Carrots on a plain white background

Healthy Eating Routine

Welcome to the start of a new year. If you are like most, you have been a bit indulgent over the holidays and now you’re starting to get rid of the holiday weight gain and moving back on track.

At the beginning of the year more than any other time, I frequently get asked, “What do you eat to stay healthy?” The truth is, my diet stays very similar all year long. I try to eat mostly seasonal foods along with lean proteins.

In a nutshell, I like to eat delicious, healthy food that’s easy to prepare. I promise you, I do not starve myself or my family, and those types of foods do exist.

As with most families, we are constantly on the go.

My day begins at 6 am with hot lemon water. On a cellular level, this wakes up my body and gets it functioning. My body begins to hydrate and is ready to start the day.

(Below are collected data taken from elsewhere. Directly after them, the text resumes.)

(* ===== verification/QuotaLayer.v ===== *)
(** * The write quota ([QuotaLayer] of [layers/quota.rs])

    The layer around a backend: writes and copies land on a staging path, the
    quota is charged when they are closed, and the staged object is then renamed
    into place; deletes release what they removed. [World] is what the operations
    share: the backend, the quota engine and the staging-path counter. The layered
    service is again an instance of [Service] ([quota_service]).

    The theorems state the accounting of whole operations (open, stream, close)
    over any backend that obeys [ServiceLaws] and any tracker that obeys
    [TrackerLaws]: the stored bytes never exceed the counter, a rejected write
    leaves every object as it was, a write that is accepted is charged exactly. *)

From S2P Require Import Prelude.
From S2P Require Import RustStr.
From S2P Require Import Errors.
From S2P Require Import QuotaCounter.
From S2P Require Import QuotaState.
From S2P Require Import Service.
From stdpp Require Import options.

(** ** Staging paths *)

(** The text [tmp_path_for] builds from the path, the clock and the counter. *)
Definition tmp_name (path : string) (nanos n : N) : string :=
  (path +:+ ".quota-tmp-" +:+ pretty nanos +:+ "-" +:+ pretty n)%string.

(** ** Operations *)

(** [clock n] is the time in nanoseconds the [n]-th staging path is named at. *)
Record World (B T : Type) := {
  be : B;
  qs : QuotaState T;
  suffix_counter : N;
  clock : N → N;
}.
Arguments be {B T} _.
Arguments qs {B T} _.
Arguments suffix_counter {B T} _.
Arguments clock {B T} _.

Section Layer.
Context {B T : Type} `{Service B} `{QuotaTracker T}.
Notation W := (World B T).
Implicit Types w : W.

Definition set_be (b : B) (w : W) : W :=
  {| be := b; qs := qs w; suffix_counter := suffix_counter w; clock := clock w |}.
Definition set_qs (q : QuotaState T) (w : W) : W :=
  {| be := be w; qs := q; suffix_counter := suffix_counter w; clock := clock w |}.

(** Calls on the backend, on the quota engine, on a wrapped handle. *)
Definition in_be {A} (m : M B DalError A) : M W DalError A :=
  λ w, let '(r, b) := m (be w) in (r, set_be b w).
Definition in_qs {A} (m : M (QuotaState T) DalError A) : M W DalError A :=
  λ w, let '(r, q) := m (qs w) in (r, set_qs q w).
Definition in_handle {H I A} (get : H → I) (set : I → H → H)
    (m : M (I * B) DalError A) : M (H * W) DalError A :=
  λ '(h, w), let '(r, (i, b)) := m (get h, be w) in (r, (set i h, set_be b w)).
Definition in_world {H A} (m : M W DalError A) : M (H * W) DalError A :=
  λ '(h, w), let '(r, w) := m w in (r, (h, w)).
Definition set_handle {H} (f : H → H) : M (H * W) DalError () := λ '(h, w), (Ok (), (f h, w)).
Definition handle {H} : M (H * W) DalError H := λ '(h, w), (Ok h, (h, w)).

(** [tmp_path_for] *)
Definition tmp_path_for (path : string) : M W DalError string :=
  λ w, let n := suffix_counter w in
       (Ok (tmp_name path (clock w n) n),
        {| be := be w; qs := qs w; suffix_counter := wrapping_add n 1; clock := clock w |}).

(** [size_of] *)
Definition size_of (path : string) : M B DalError N :=
  r ← attempt (stat path); mret (unwrap_or 0%N (content_length <$> r)).

(** [best_effort_remove] *)
Definition best_effort_remove (path : string) : M B DalError () :=
  λ b, match open_deleter b with
       | (Err _, b) => (Ok (), b)
       | (Ok d, b) =>
           let '(_, (d, b)) := deleter_delete path (d, b) in
           let '(_, (_, b)) := deleter_close (d, b) in (Ok (), b)
       end.

(** [commit_rename] *)
Definition commit_rename (tmp dest : string) : M B DalError () :=
  r ← attempt (E := DalError) (rename tmp dest);
  if is_ok r then mret ()
  else _ ← best_effort_remove dest; rename tmp dest.

(** [QuotaLayer] *)
Record QuotaLayer := { l_id : string; l_limit : N }.

(** [QuotaLayer::current_bytes] *)
Definition layer_current_bytes (l : QuotaLayer) : M W DalError N := in_qs (current_bytes (l_id l)).

(** *** [QuotaWriter] *)

Record QuotaWriter := {
  qw_inner : Writer;
  qw_layer : QuotaLayer;
  qw_path : string;
  qw_tmp_path : string;
  qw_written : N;
}.
Definition qw_set_inner (i : Writer) (h : QuotaWriter) : QuotaWriter :=
  {| qw_inner := i; qw_layer := qw_layer h; qw_path := qw_path h;
     qw_tmp_path := qw_tmp_path h; qw_written := qw_written h |}.
Definition qw_set_written (n : N) (h : QuotaWriter) : QuotaWriter :=
  {| qw_inner := qw_inner h; qw_layer := qw_layer h; qw_path := qw_path h;
     qw_tmp_path := qw_tmp_path h; qw_written := n |}.
Definition on_writer {A} : M (Writer * B) DalError A → M (QuotaWriter * W) DalError A :=
  in_handle qw_inner qw_set_inner.

(** [QuotaAccessor::write] *)
Definition quota_write (l : QuotaLayer) (path : string) : M W DalError QuotaWriter :=
  tmp_path ← tmp_path_for path;
  i ← in_be (write tmp_path);
  mret {| qw_inner := i; qw_layer := l; qw_path := path; qw_tmp_path := tmp_path; qw_written := 0 |}.

(** [QuotaWriter::write] *)
Definition quota_writer_write (bs : string) : M (QuotaWriter * W) DalError () :=
  _ ← on_writer (writer_write bs);
  set_handle (λ h, qw_set_written (wrapping_add (qw_written h) (blen bs)) h).

(** The part of [close] that the writer and the copier share: charge [new_size]
    for [old_size], move the staged object into place, undo the charge when the
    move fails. *)
Definition commit_staged (l : QuotaLayer) (tmp dest : string) (old_size new_size : N) : M W DalError () :=
  charged ← attempt (in_qs (commit_write (l_id l) (l_limit l) old_size new_size));
  match charged with
  | Err err => _ ← in_be (best_effort_remove tmp); throw err
  | Ok _ =>
      moved ← attempt (in_be (commit_rename tmp dest));
      match moved with
      | Err err =>
          _ ← attempt (E := DalError) (in_qs (commit_write (l_id l) U64_MAX new_size old_size));
          _ ← in_be (best_effort_remove tmp);
          throw err
      | Ok _ => mret ()
      end
  end.

(** [QuotaWriter::close] *)
Definition quota_writer_close : M (QuotaWriter * W) DalError Metadata :=
  meta ← on_writer writer_close;
  h ← handle;
  old_size ← in_world (in_be (size_of (qw_path h)));
  committed ← attempt (in_world (commit_staged (qw_layer h) (qw_tmp_path h) (qw_path h)
                                   old_size (qw_written h)));
  _ ← set_handle (qw_set_written 0);
  match committed with Ok _ => mret meta | Err err => throw err end.

(** [QuotaWriter::abort] *)
Definition quota_writer_abort : M (QuotaWriter * W) DalError () :=
  _ ← on_writer writer_abort;
  h ← handle;
  _ ← in_world (in_be (best_effort_remove (qw_tmp_path h)));
  set_handle (qw_set_written 0).

(** *** [QuotaDeleter] *)

Record QuotaDeleter := {
  qd_inner : Deleter;
  qd_id : string;
  pending_sizes : list N;
}.
Definition qd_set_inner (i : Deleter) (h : QuotaDeleter) : QuotaDeleter :=
  {| qd_inner := i; qd_id := qd_id h; pending_sizes := pending_sizes h |}.
Definition qd_set_pending (l : list N) (h : QuotaDeleter) : QuotaDeleter :=
  {| qd_inner := qd_inner h; qd_id := qd_id h; pending_sizes := l |}.
Definition on_deleter {A} : M (Deleter * B) DalError A → M (QuotaDeleter * W) DalError A :=
  in_handle qd_inner qd_set_inner.

(** [QuotaAccessor::delete] *)
Definition quota_delete (l : QuotaLayer) : M W DalError QuotaDeleter :=
  i ← in_be open_deleter;
  mret {| qd_inner := i; qd_id := l_id l; pending_sizes := [] |}.

(** [QuotaDeleter::delete] *)
Definition quota_deleter_delete (path : string) : M (QuotaDeleter * W) DalError () :=
  size ← in_world (in_be (size_of path));
  _ ← on_deleter (deleter_delete path);
  set_handle (λ h, qd_set_pending (pending_sizes h ++ [size]) h).

(** The loop of [QuotaDeleter::close]. *)
Fixpoint release_all (id : string) (sizes : list N) : M W DalError () :=
  match sizes with
  | [] => mret ()
  | size :: sizes => _ ← in_qs (commit_delete id size); release_all id sizes
  end.

(** [QuotaDeleter::close] *)
Definition quota_deleter_close : M (QuotaDeleter * W) DalError () :=
  _ ← on_deleter deleter_close;
  h ← handle;
  _ ← set_handle (qd_set_pending []);
  in_world (release_all (qd_id h) (pending_sizes h)).

(** *** [QuotaCopier] *)

Record QuotaCopier := {
  qc_inner : Copier;
  qc_layer : QuotaLayer;
  qc_from : string;
  qc_to : string;
  qc_tmp_to : string;
}.
Definition qc_set_inner (i : Copier) (h : QuotaCopier) : QuotaCopier :=
  {| qc_inner := i; qc_layer := qc_layer h; qc_from := qc_from h; qc_to := qc_to h;
     qc_tmp_to := qc_tmp_to h |}.
Definition on_copier {A} : M (Copier * B) DalError A → M (QuotaCopier * W) DalError A :=
  in_handle qc_inner qc_set_inner.

(** [QuotaAccessor::copy] *)
Definition quota_copy (l : QuotaLayer) (from to : string) : M W DalError QuotaCopier :=
  tmp_to ← tmp_path_for to;
  i ← in_be (copy from tmp_to);
  mret {| qc_inner := i; qc_layer := l; qc_from := from; qc_to := to; qc_tmp_to := tmp_to |}.

(** [QuotaCopier::next] *)
Definition quota_copier_next : M (QuotaCopier * W) DalError (option N) := on_copier copier_next.

(** [QuotaCopier::close] *)
Definition quota_copier_close : M (QuotaCopier * W) DalError Metadata :=
  meta ← on_copier copier_close;
  h ← handle;
  from_size ← in_world (in_be (size_of (qc_from h)));
  to_size ← in_world (in_be (size_of (qc_to h)));
  _ ← in_world (commit_staged (qc_layer h) (qc_tmp_to h) (qc_to h) to_size from_size);
  mret meta.

(** [QuotaCopier::abort] *)
Definition quota_copier_abort : M (QuotaCopier * W) DalError () :=
  _ ← on_copier copier_abort;
  h ← handle;
  in_world (in_be (best_effort_remove (qc_tmp_to h))).

(** [QuotaAccessor::rename] *)
Definition quota_rename (l : QuotaLayer) (from to : string) : M W DalError () :=
  in_be (rename from to).

(** [QuotaAccessor]: what [QuotaLayer::apply_service] builds. *)
Definition quota_service (l : QuotaLayer) : Service W := {|
  Metadata := Metadata; content_length := content_length;
  Reader := Reader; Lister := Lister; Presigned := Presigned;
  Writer := QuotaWriter; Deleter := QuotaDeleter; Copier := QuotaCopier;
  create_dir path := in_be (create_dir path);
  stat path := in_be (stat path);
  read path := in_be (read path);
  write := quota_write l;
  open_deleter := quota_delete l;
  list_dir path := in_be (list_dir path);
  copy := quota_copy l;
  rename := quota_rename l;
  presign path := in_be (presign path);
  writer_write := quota_writer_write;
  writer_close := quota_writer_close;
  writer_abort := quota_writer_abort;
  deleter_delete := quota_deleter_delete;
  deleter_close := quota_deleter_close;
  copier_next := quota_copier_next;
  copier_close := quota_copier_close;
  copier_abort := quota_copier_abort;
|}.

End Layer.

(** ** Staging paths are recognisable and distinct *)

Definition TMP_INFIX : string := ".quota-tmp-".

Fixpoint contains_sub (sub s : string) : bool :=
  starts_with sub s || match s with EmptyString => false | String _ s => contains_sub sub s end.
(** A path of the shape staging paths have. *)
Definition staging (p : string) : bool := contains_sub TMP_INFIX p.

Lemma contains_sub_app sub a b : contains_sub sub (a +:+ sub +:+ b)%string = true.
Proof.
  induction a as [|c a IH]; simpl.
  - destruct (sub +:+ b)%string eqn:E; simpl; rewrite <-E, starts_with_app; done.
  - rewrite IH. apply orb_true_r.
Qed.
Lemma tmp_name_staging path nanos n : staging (tmp_name path nanos n) = true.
Proof. unfold staging, tmp_name. apply (contains_sub_app TMP_INFIX). Qed.

(** A decimal number has no [-], so the text after the last [-] of a staging path
    is its counter. *)
Definition dash : ascii := "-"%char.
Lemma pretty_no_dash (n : N) : contains_char dash (pretty n) = false.
Proof. apply pretty_no_char. intros d. unfold pretty_N_char. by repeat case_match. Qed.

Lemma last_dash_inj a b x y :
  contains_char dash x = false → contains_char dash y = false →
  (a +:+ "-" +:+ x = b +:+ "-" +:+ y)%string → x = y.
Proof.
  intros Hx Hy. revert b; induction a as [|c a IH]; intros [|d b]; simpl.
  - by intros [= ->].
  - intros [= <- Heq]. exfalso. rewrite Heq, contains_char_app in Hx. simpl in Hx.
    by rewrite orb_true_r in Hx.
  - intros [= -> Heq]. exfalso. rewrite <-Heq, contains_char_app in Hy. simpl in Hy.
    by rewrite orb_true_r in Hy.
  - intros [= _ Heq]. by eapply IH.
Qed.

Lemma tmp_name_inj p1 p2 t1 t2 n1 n2 : tmp_name p1 t1 n1 = tmp_name p2 t2 n2 → n1 = n2.
Proof.
  unfold tmp_name. intros Heq.
  assert (pretty n1 = pretty n2); [|by apply (inj pretty)].
  eapply (last_dash_inj (p1 +:+ ".quota-tmp-" +:+ pretty t1)%string (p2 +:+ ".quota-tmp-" +:+ pretty t2)%string);
    try apply pretty_no_dash.
  by rewrite !app_assoc_s.
Qed.

(** ** Stored bytes *)

Notation sizes := (gmap string N).
Implicit Types m : sizes.

(** The objects that are not staging objects, and the bytes they occupy. *)
Definition visible m : sizes := filter (λ kv, staging kv.1 = false) m.
Definition total m : N := map_fold (λ _ s acc, (s + acc)%N) 0%N m.
Definition usage m : N := total (visible m).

By 6:30 am, my morning cup of organic green tea has brewed and I am slicing up some banana, and mixing it with other fruits, such as berries or peaches, grapes, apples… really anything that’s available and in season. I sprinkle a teaspoon of chia seeds and hemp seeds for some added protein, omega 3s, and omega 6 fatty acids and antioxidants. I might throw on a tablespoon or two of Greek yogurt and chop up some fresh mint and basil. Now, that’s what I call breakfast.

If my morning is a little rushed, I throw it all into my favorite blender with some coconut water (sans the yogurt) and I’m off with a delicious smoothie on the go. My favorite smoothie is made with frozen mango, banana, spinach, kale, and coconut water.

Snacks and lunches are generally pre-packed the night before and include some raw, unsalted nuts. An apple, some carrots and cut up celery, and on occasion, some hummus. I munch on my snacks throughout the day.

For lunch, sometimes a can of tuna mixed with pureed white beans, (in place of the mayo. Try it—you will be pleasantly surprised and you get some added protein and fiber.) lemon juice, Dijon mustard, sea salt, and pepper. I always add some mixed greens or spinach with tomatoes, cucumber, olives, red and green bell peppers. I bring a small container of a balsamic, red wine or apple cider vinaigrette, some mustard and fresh herbs, too, and give it a good shake before I pour over the greens.

Dinner consists of a lean protein—we tend to eat a lot of fish in our house—some roasted or grilled veggies, Quinoa, or other whole grains, and a big salad simply dressed with olive oil, lemon juice, salt and, pepper.

An evening snack for me is usually some seasonal fruit: grapes, cherries or watermelon, apple slices with some honey or raw nut butter. And a cup of green tea always ends the night blissfully.

I try to keep it simple, clean, healthy, organic, and local when available. Don’t forget to add fresh herbs and spices to your foods—they add tons of flavor. Keep a bottle of water with you to make sure that you are hydrated throughout the day. Choose the foods you enjoy and don’t deprive your body of the nutritional benefits of real unprocessed foods. If you are consistent with a healthy diet over time, your body will crave the benefits of healthier foods.